TASK TO CARRY OUT:
Your answer is the lines below, exactly, from the one that contains "network failure, the" through the one that contains "let total := wrap64", both included.

[Collected data entries]
····················

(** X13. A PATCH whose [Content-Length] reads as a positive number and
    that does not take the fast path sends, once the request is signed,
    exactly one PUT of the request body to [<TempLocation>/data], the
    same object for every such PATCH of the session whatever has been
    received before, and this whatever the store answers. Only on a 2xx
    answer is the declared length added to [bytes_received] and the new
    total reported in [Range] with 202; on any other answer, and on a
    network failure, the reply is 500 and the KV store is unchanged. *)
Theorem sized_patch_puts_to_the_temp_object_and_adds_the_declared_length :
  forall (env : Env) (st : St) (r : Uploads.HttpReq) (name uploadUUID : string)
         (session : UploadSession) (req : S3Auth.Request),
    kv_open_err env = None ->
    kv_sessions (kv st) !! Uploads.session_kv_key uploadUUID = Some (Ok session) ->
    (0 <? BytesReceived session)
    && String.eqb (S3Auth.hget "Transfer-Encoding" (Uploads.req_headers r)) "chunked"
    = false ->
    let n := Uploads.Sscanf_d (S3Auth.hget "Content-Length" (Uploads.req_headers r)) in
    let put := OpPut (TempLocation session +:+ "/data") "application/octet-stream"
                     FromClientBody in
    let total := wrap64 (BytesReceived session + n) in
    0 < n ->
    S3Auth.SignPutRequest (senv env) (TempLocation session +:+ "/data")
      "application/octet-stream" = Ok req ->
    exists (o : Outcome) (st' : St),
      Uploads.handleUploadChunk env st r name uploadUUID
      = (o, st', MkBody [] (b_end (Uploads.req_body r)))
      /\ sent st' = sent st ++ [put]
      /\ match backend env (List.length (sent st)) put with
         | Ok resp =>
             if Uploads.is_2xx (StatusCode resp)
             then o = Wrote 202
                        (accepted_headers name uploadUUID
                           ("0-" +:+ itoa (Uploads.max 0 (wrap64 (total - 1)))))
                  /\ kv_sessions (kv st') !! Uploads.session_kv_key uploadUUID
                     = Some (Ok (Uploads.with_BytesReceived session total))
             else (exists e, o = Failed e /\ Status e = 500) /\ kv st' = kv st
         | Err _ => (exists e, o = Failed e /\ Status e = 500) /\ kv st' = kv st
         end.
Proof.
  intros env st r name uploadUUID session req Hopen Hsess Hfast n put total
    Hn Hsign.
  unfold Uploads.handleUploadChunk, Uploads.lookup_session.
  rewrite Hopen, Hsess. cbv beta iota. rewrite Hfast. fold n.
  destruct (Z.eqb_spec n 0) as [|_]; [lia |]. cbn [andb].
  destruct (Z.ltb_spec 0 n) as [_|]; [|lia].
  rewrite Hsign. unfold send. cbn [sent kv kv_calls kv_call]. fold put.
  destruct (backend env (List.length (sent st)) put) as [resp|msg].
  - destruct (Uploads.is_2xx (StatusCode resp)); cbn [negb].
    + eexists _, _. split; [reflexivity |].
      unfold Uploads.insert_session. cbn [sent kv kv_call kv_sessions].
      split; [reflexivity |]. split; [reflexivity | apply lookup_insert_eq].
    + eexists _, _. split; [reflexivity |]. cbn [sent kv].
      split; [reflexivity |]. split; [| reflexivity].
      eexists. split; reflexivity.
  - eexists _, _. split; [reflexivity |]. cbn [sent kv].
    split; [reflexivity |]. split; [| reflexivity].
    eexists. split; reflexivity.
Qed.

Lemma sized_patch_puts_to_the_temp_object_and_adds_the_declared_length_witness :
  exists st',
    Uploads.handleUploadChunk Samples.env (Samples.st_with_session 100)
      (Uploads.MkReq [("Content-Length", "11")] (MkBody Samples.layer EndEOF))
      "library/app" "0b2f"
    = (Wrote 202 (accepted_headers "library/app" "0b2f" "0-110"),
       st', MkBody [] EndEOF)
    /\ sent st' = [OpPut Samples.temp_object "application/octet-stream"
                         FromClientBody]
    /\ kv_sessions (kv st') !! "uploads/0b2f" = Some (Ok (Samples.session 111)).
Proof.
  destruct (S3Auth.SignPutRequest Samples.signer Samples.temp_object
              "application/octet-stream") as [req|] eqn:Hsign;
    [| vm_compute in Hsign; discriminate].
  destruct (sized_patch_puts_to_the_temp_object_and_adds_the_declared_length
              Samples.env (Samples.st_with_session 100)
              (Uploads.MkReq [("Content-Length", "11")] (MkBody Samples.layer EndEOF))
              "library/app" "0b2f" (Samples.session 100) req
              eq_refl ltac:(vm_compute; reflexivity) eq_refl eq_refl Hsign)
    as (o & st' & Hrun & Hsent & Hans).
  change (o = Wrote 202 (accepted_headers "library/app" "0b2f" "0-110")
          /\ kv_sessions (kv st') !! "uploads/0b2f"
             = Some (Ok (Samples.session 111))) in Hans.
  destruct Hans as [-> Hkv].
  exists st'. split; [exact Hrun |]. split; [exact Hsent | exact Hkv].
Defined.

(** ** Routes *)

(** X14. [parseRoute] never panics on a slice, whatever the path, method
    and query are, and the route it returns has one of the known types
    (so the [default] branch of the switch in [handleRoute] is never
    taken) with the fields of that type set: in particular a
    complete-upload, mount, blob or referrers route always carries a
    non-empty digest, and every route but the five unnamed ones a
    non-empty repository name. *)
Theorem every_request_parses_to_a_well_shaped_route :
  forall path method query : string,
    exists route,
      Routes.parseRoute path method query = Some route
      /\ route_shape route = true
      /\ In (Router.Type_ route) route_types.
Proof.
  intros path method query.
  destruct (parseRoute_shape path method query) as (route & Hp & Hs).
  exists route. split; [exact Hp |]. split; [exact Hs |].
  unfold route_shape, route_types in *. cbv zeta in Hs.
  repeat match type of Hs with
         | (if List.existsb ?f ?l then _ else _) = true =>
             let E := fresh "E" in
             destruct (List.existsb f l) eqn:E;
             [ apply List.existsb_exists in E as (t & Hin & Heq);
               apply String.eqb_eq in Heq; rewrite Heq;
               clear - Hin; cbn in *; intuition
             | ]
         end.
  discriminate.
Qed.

····················

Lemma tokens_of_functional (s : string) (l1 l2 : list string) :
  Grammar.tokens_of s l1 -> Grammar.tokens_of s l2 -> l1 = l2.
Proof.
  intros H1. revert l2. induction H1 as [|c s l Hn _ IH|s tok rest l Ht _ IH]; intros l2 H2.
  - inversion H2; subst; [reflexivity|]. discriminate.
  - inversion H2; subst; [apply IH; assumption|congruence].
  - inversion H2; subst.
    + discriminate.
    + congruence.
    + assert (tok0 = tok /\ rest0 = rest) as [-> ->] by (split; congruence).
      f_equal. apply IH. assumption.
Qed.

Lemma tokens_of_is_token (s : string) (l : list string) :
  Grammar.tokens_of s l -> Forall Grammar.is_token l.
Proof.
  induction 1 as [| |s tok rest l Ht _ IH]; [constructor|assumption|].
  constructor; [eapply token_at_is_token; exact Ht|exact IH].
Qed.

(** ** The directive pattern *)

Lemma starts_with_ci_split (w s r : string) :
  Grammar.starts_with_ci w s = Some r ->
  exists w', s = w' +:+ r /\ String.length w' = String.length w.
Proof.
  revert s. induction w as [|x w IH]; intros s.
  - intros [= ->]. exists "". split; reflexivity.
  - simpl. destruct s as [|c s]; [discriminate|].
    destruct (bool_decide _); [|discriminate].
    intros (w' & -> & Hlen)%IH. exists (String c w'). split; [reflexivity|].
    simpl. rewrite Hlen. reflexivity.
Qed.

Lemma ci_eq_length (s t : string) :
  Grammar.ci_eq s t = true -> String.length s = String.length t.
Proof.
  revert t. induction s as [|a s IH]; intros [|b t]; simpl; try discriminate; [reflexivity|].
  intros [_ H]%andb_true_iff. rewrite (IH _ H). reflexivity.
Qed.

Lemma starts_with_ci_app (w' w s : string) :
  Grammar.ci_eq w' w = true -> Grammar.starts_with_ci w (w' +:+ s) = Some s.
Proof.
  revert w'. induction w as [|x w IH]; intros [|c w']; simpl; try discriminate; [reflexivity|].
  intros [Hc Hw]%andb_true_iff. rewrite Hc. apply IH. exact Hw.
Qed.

····················

RESPONSE TO THIS EXERCISE:
    network failure, the reply is 500 and the KV store is unchanged. *)
Theorem sized_patch_puts_to_the_temp_object_and_adds_the_declared_length :
  forall (env : Env) (st : St) (r : Uploads.HttpReq) (name uploadUUID : string)
         (session : UploadSession) (req : S3Auth.Request),
    kv_open_err env = None ->
    kv_sessions (kv st) !! Uploads.session_kv_key uploadUUID = Some (Ok session) ->
    (0 <? BytesReceived session)
    && String.eqb (S3Auth.hget "Transfer-Encoding" (Uploads.req_headers r)) "chunked"
    = false ->
    let n := Uploads.Sscanf_d (S3Auth.hget "Content-Length" (Uploads.req_headers r)) in
    let put := OpPut (TempLocation session +:+ "/data") "application/octet-stream"
                     FromClientBody in
    let total := wrap64 (BytesReceived session + n) in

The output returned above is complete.